Study Compares Health of Asian, Latino Immigrant Families
Each generation of Asian immigrant families improves its health habits, while their Latino counterparts either show no improvement or develop less healthy habits, according to a RAND study published online Tuesday in the American Journal of Public Health, the Los Angeles Times reports. The study analyzed a 2001 survey of nearly 6,000 adolescents ages 12 to 17 who represented at least three generations of Asian and Latino immigrant groups, which are the two largest immigrant groups in the country.
Lead researcher Michele Allen, an assistant professor at the Program in Health Disparities Research at the University of Minnesota, and colleagues looked at diet, exercise, television viewing and other habits of the adolescents. According to the study, Asian and Latino immigrant groups after they first arrived in the U.S. drank fewer sodas and ate more fruits and vegetables than whites.
After two generations, the health habits of Asian youths either equaled or surpassed those of whites in additional areas, including more exercise and fewer hours of television viewing, the study found. Latino adolescents after two generations had less healthy diets than Asians and whites and were less likely to use seat belts, bicycle helmets or sunscreen, according to the study.
The study "could help explain rising rates of obesity and diabetes among Latinos," the Times reports. Previous research has suggested that Latinos have relatively good health despite having low incomes, but the study indicates that Latinos' health could diminish over time.

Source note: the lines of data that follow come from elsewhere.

Lemma Inv_rdloop s t p :
  Inv s -> threads s !! t = Some p -> p = Idle \/ p = RdWait true -> Inv (RdLock_loop t s).
Proof.
  intros HI E Hp. unfold RdLock_loop.
  assert (Hc : is_reading p = false /\ is_writing p = false /\ is_wrwait p = false)
    by (by destruct Hp as [->| ->]).
  destruct Hc as (C1 & C2 & C3).
  destruct ((0 <? writers_ s) || (0 <? waiting_writers_ s)) eqn:Eg.
  - apply orb_true_iff in Eg as Hg. rewrite !Z.ltb_lt in Hg. destruct HI. split; cbn -[count].
    + rewrite (count_insert _ _ _ _ _ E), C1. cbn -[count]. lia.
    + rewrite (count_insert _ _ _ _ _ E), C2. cbn -[count]. lia.
    + rewrite (count_insert _ _ _ _ _ E), C3. cbn -[count]. lia.
    + done.
    + done.
    + intros t'. rewrite lookup_insert_Some. intros [[_ ?]|[_ ?]]; [done|eauto].
  - apply orb_false_iff in Eg as [Ew Ea]. apply Z.ltb_ge in Ew, Ea.
    pose proof (count_nonneg is_writing (threads s)). pose proof (count_nonneg is_wrwait (threads s)).
    destruct HI. split; cbn -[count].
    + rewrite (count_insert _ _ _ _ _ E), C1. cbn -[count]. lia.
    + rewrite (count_insert _ _ _ _ _ E), C2. cbn -[count]. lia.
    + rewrite (count_insert _ _ _ _ _ E), C3. cbn -[count]. lia.
    + lia.
    + intros t'. rewrite lookup_insert_Some. intros [[_ ?]|[_ E']]; [done|]. apply v_rsleep0 in E'. lia.
    + intros t'. rewrite lookup_insert_Some. intros [[_ ?]|[_ E']]; [done|]. apply v_wsleep0 in E'. lia.
Qed.

Lemma Inv_wrloop s t p :
  Inv s -> threads s !! t = Some p -> p = Idle \/ p = WrWait true ->
  Inv (WrLock_loop t (mkRW (waiting_writers_ s + (if is_wrwait p then 0 else 1)) (writers_ s)
                          (readers_ s) (threads s))).
Proof.
  intros HI E Hp. unfold WrLock_loop. cbn [readers_ writers_ waiting_writers_ threads].
  assert (Hc : is_reading p = false /\ is_writing p = false) by (by destruct Hp as [->| ->]).
  destruct Hc as (C1 & C2). pose proof (v_waiting _ HI) as Hw.
  assert (Ha : forall q, count is_wrwait (<[t := q]> (threads s))
    = waiting_writers_ s + (if is_wrwait p then 0 else 1) - (if is_wrwait q then 0 else 1)).
  { intros q. rewrite (count_insert _ _ _ _ _ E), Hw. destruct (is_wrwait p), (is_wrwait q); lia. }
  destruct ((0 <? readers_ s) || (0 <? writers_ s)) eqn:Eg.
  - apply orb_true_iff in Eg as Hg. rewrite !Z.ltb_lt in Hg. destruct HI. split; cbn -[count].
    + rewrite (count_insert _ _ _ _ _ E), C1. cbn -[count]. lia.
    + rewrite (count_insert _ _ _ _ _ E), C2. cbn -[count]. lia.
    + rewrite Ha. cbn -[count]. lia.
    + done.
    + intros t'. rewrite lookup_insert_Some. intros [[_ ?]|[_ E']]; [done|]. apply v_rsleep0 in E'.
      destruct (is_wrwait p); lia.
    + done.
  - apply orb_false_iff in Eg as [Er Ew]. apply Z.ltb_ge in Ew, Er.
    pose proof (count_nonneg is_writing (threads s)). pose proof (count_nonneg is_reading (threads s)).
    destruct HI. split; cbn -[count].
    + rewrite (count_insert _ _ _ _ _ E), C1. cbn -[count]. lia.
    + rewrite (count_insert _ _ _ _ _ E), C2. cbn -[count]. lia.
    + rewrite Ha. cbn -[count]. lia.
    + lia.
    + intros t' _. lia.
    + intros t' _. lia.
Qed.

Lemma Inv_step s s' : Inv s -> step s s' -> Inv s'.
Proof.
  intros HI Hs. destruct Hs as [t E|t E|t E|t E|t E|t E|t p E].
  - eapply Inv_rdloop; [done|done|by left].
  - eapply Inv_rdloop; [done|done|by right].
  - unfold RdUnlock. set (s1 := at_phase _ _ _).
    assert (H : readers_ s1 = count is_reading (threads s1) /\
      writers_ s1 = count is_writing (threads s1) /\
      waiting_writers_ s1 = count is_wrwait (threads s1) /\
      (writers_ s1 = 0 \/ (writers_ s1 = 1 /\ readers_ s1 = 0))).
    { pose proof (count_pos is_reading _ _ _ E eq_refl). destruct HI. subst s1. cbn -[count].
      rewrite !(count_insert _ _ _ _ _ E). cbn -[count]. lia. }
    destruct H as (H1 & H2 & H3 & H4). destruct (Z.eqb_spec (readers_ s1) 0) as [E0|E0].
    + by apply Inv_signal.
    + pose proof (count_nonneg is_reading (threads s1)). destruct HI. subst s1.
      split; [done|done|done|done| |]; intros t'; cbn -[count]; rewrite lookup_insert_Some;
        intros [[_ ?]|[_ E']]; try done; [by apply v_rsleep0 in E'|].
      left. cbn -[count] in *. lia.
  - pose proof (Inv_wrloop s t Idle HI E (or_introl eq_refl)) as H. exact H.
  - pose proof (Inv_wrloop s t (WrWait true) HI E (or_intror eq_refl)) as H. cbn [is_wrwait] in H.
    rewrite Z.add_0_r in H. by destruct s.
  - unfold WrUnlock. cbn [snd]. pose proof (count_pos is_writing _ _ _ E eq_refl). destruct HI.
    apply Inv_signal; cbn -[count]; rewrite ?(count_insert _ _ _ _ _ E); cbn -[count]; lia.
  - destruct HI. split; cbn -[count]; rewrite ?(count_insert _ _ _ _ _ E); [..|done| |].
    + destruct p; cbn -[count]; lia.
    + destruct p; cbn -[count]; lia.
    + destruct p; cbn -[count]; lia.
    + intros t'. rewrite lookup_insert_Some. intros [[_ ?]|[_ ?]]; [by destruct p|eauto].
    + intros t'. rewrite lookup_insert_Some. intros [[_ ?]|[_ ?]]; [by destruct p|eauto].
Qed.

Lemma RW_init_inv ts : Inv (RWLock ts).
Proof.
  assert (Hi : forall t p, threads (RWLock ts) !! t = Some p -> p = Idle).
  { intros t p E. cbn in E. apply elem_of_list_to_map_2, list_elem_of_fmap in E as (? & ? & ?).
    by simplify_eq. }
  assert (Hc : forall P, P Idle = false -> count P (threads (RWLock ts)) = 0).
  { intros P HP. apply count_none. intros t p E. by apply Hi in E as ->. }
  split; cbn [readers_ writers_ waiting_writers_]; [by rewrite Hc..|by left| |];
    intros t E; apply Hi in E; done.
Qed.

Lemma Inv_steps ts s : rtc step (RWLock ts) s -> Inv s.
Proof.
  intros H. pose proof (RW_init_inv ts) as HI. revert HI. induction H; [done|].
  intros HI. apply IHrtc. by eapply Inv_step.
Qed.

(** C37. Mutual exclusion: in every state the lock can reach, at most one thread
    is writing, and then no thread is reading; the counters are the numbers of
    reading, writing and waiting-to-write threads; and the assertion of
    [WrUnlock] holds whenever a writer unlocks. *)
Theorem rwlock_exclusion ts s :
  rtc step (RWLock ts) s ->
  readers_ s = count is_reading (threads s) /\ writers_ s = count is_writing (threads s) /\
  waiting_writers_ s = count is_wrwait (threads s) /\
  (forall t t', threads s !! t = Some Writing ->
     threads s !! t' = Some Writing \/ threads s !! t' = Some Reading -> t' = t) /\
  (forall t, threads s !! t = Some Writing -> (WrUnlock t s).1 = true).
Proof.
  intros HR. pose proof (Inv_steps ts s HR) as HI.
  assert (Hw : forall t, threads s !! t = Some Writing -> writers_ s = 1 /\ readers_ s = 0).
  { intros t E. pose proof (count_pos is_writing _ _ _ E eq_refl). destruct HI. lia. }
  split_and!; [apply HI|apply HI|apply HI| |].
  - intros t t' E E'. destruct (Hw t E) as [W R]. destruct (decide (t' = t)) as [|Hne]; [done|exfalso].
    destruct HI as [V1 V2 _ _ _ _]. destruct E' as [E'|E'].
    + assert (E2 : (<[t := Idle]> (threads s)) !! t' = Some Writing) by (by rewrite lookup_insert_ne).
      pose proof (count_pos is_writing _ _ _ E2 eq_refl) as H.
      rewrite (count_insert _ _ _ _ _ E) in H. cbn -[count] in H. lia.
    + pose proof (count_pos is_reading _ _ _ E' eq_refl). lia.
  - intros t E. destruct (Hw t E) as [W _]. unfold WrUnlock. cbn. by rewrite W.
Qed.

(** C38. No lost wakeup: while a thread sleeps in [RdLock] or [WrLock], some other
    thread is inside the lock, or a writer is awake and about to take it; so a
    sleeping thread is never left behind by a lock that nobody uses. *)
Theorem rwlock_no_lost_wakeup ts s t w :
  rtc step (RWLock ts) s -> threads s !! t = Some w -> w = RdWait false \/ w = WrWait false ->
  exists t', t' <> t /\ (threads s !! t' = Some Reading \/ threads s !! t' = Some Writing \/
    threads s !! t' = Some (WrWait true)).
Proof.
  intros HR E Hw. pose proof (Inv_steps ts s HR) as HI.
  assert (Hc : forall P, 0 < count P (threads s) -> exists t' p, threads s !! t' = Some p /\ P p = true).
  { intros P HP. unfold count in HP.
    destruct (map_choose (filter (fun x => P x.2 = true) (threads s))) as (t' & p & H).
    { intros H0. rewrite H0, map_size_empty in HP. lia. }
    apply map_lookup_filter_Some in H as [? ?]. eauto. }
  assert (Hin : 0 < readers_ s \/ 0 < writers_ s -> exists t', t' <> t /\
    (threads s !! t' = Some Reading \/ threads s !! t' = Some Writing \/
     threads s !! t' = Some (WrWait true))).
  { destruct HI as [V1 V2 _ _ _ _]. rewrite V1, V2.
    intros [H|H]; destruct (Hc _ H) as (t' & p & E' & Hp); exists t'; (split; [intros ->; by destruct Hw; simplify_eq|]);
      destruct p; try done; auto. }
  destruct Hw as [->| ->].
  - destruct (v_rsleep _ HI t E) as [H|H]; [by apply Hin; right|].
    rewrite (v_waiting _ HI) in H. destruct (Hc _ H) as (t' & p & E' & Hp).
    destruct p as [| | |[]|]; try done.
    + exists t'. split; [congruence|auto].
    + apply Hin. by eapply (v_wsleep _ HI).
  - apply Hin. by eapply (v_wsleep _ HI).
Qed.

Allen said that if her findings are true, Latinos' better-than-expected health "is probably not going to hold out over generations." She also noted that poverty is not the singular cause of health disparities between the Latinos and other groups because the findings were consistent across economic groups -- except physical activity among higher-income Latino youths, which was comparable to exercise among whites.
Allen said, "We know that Latinos are much more likely to be uninsured than any other groups. There is the possibility that they're not hearing the health messages because they don't have access to a regular source of health care" (Engel, Los Angeles Times, 12/6).